(TASK INPUT)
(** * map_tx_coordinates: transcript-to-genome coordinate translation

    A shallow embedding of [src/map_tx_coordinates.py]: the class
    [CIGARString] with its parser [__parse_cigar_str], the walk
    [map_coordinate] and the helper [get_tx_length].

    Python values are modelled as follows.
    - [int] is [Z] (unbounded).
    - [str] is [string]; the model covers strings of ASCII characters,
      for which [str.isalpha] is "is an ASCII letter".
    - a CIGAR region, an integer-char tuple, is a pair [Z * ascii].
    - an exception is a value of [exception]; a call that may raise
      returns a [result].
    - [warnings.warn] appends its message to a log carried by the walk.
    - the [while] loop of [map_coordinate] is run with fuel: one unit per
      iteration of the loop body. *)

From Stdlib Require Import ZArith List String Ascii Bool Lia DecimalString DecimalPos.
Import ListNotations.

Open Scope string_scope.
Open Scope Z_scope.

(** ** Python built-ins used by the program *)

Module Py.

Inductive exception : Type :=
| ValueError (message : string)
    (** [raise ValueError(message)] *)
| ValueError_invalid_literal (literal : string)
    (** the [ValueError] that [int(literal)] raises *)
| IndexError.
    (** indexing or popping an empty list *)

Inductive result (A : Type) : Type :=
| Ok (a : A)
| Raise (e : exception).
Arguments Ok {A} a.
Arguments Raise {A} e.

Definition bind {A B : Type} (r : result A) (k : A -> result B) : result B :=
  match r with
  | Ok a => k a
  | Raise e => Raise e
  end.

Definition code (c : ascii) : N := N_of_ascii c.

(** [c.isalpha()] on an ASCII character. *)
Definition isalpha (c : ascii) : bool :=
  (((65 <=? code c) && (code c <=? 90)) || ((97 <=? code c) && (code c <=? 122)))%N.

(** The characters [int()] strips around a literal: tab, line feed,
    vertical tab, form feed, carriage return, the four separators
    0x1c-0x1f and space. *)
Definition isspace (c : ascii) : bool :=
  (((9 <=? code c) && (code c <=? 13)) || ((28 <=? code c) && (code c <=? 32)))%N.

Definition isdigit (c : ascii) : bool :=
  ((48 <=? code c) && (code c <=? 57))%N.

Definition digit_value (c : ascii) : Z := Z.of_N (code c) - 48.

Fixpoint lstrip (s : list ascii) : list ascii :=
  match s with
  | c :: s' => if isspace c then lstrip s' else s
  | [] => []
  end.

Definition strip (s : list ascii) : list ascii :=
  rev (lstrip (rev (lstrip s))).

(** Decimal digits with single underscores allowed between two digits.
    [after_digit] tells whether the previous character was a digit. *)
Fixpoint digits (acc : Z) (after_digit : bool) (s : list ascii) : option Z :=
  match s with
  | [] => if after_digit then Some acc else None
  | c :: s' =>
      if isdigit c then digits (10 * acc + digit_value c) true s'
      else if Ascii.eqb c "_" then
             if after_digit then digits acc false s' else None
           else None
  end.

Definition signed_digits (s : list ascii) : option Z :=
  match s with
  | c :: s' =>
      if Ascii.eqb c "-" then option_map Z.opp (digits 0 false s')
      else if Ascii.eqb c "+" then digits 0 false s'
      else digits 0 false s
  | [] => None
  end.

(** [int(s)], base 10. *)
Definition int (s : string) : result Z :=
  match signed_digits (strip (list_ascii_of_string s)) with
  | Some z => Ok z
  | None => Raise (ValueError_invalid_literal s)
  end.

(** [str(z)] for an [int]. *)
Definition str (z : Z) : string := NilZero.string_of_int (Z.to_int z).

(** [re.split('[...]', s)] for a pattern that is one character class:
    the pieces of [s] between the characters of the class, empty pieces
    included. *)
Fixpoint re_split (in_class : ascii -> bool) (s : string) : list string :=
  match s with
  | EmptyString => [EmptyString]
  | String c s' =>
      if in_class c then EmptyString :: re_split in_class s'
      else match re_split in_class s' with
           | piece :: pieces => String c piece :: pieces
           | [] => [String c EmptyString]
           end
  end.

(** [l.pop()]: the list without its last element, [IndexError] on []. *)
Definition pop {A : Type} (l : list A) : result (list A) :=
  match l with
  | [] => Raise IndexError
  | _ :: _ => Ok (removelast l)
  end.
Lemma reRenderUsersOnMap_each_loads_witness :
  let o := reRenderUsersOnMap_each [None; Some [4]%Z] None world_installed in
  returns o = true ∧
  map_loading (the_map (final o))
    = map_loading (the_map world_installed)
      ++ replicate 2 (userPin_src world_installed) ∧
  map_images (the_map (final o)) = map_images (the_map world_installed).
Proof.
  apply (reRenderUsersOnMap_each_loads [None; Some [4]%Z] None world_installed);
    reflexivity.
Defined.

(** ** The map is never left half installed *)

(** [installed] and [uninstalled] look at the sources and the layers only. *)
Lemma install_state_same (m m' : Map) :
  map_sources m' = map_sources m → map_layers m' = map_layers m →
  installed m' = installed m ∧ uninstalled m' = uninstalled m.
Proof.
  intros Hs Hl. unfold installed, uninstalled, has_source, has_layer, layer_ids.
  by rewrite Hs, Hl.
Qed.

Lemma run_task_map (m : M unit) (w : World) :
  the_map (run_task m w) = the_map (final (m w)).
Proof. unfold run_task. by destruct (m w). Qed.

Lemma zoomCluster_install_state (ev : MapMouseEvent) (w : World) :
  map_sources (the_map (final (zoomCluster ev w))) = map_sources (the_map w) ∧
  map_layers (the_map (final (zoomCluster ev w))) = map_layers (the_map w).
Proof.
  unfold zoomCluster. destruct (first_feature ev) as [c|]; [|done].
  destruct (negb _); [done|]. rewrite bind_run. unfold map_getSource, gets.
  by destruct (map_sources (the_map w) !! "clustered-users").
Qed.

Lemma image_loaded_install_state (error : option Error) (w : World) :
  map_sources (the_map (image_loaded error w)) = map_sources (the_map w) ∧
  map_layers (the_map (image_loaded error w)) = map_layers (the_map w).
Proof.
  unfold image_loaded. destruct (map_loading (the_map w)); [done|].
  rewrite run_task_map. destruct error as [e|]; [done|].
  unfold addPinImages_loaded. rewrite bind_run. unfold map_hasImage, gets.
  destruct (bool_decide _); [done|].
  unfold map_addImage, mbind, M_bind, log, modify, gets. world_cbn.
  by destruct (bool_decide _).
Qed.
(End TASK INPUT)
Looking at the entries above, state how many lines contain "feed"; give the number alone.

2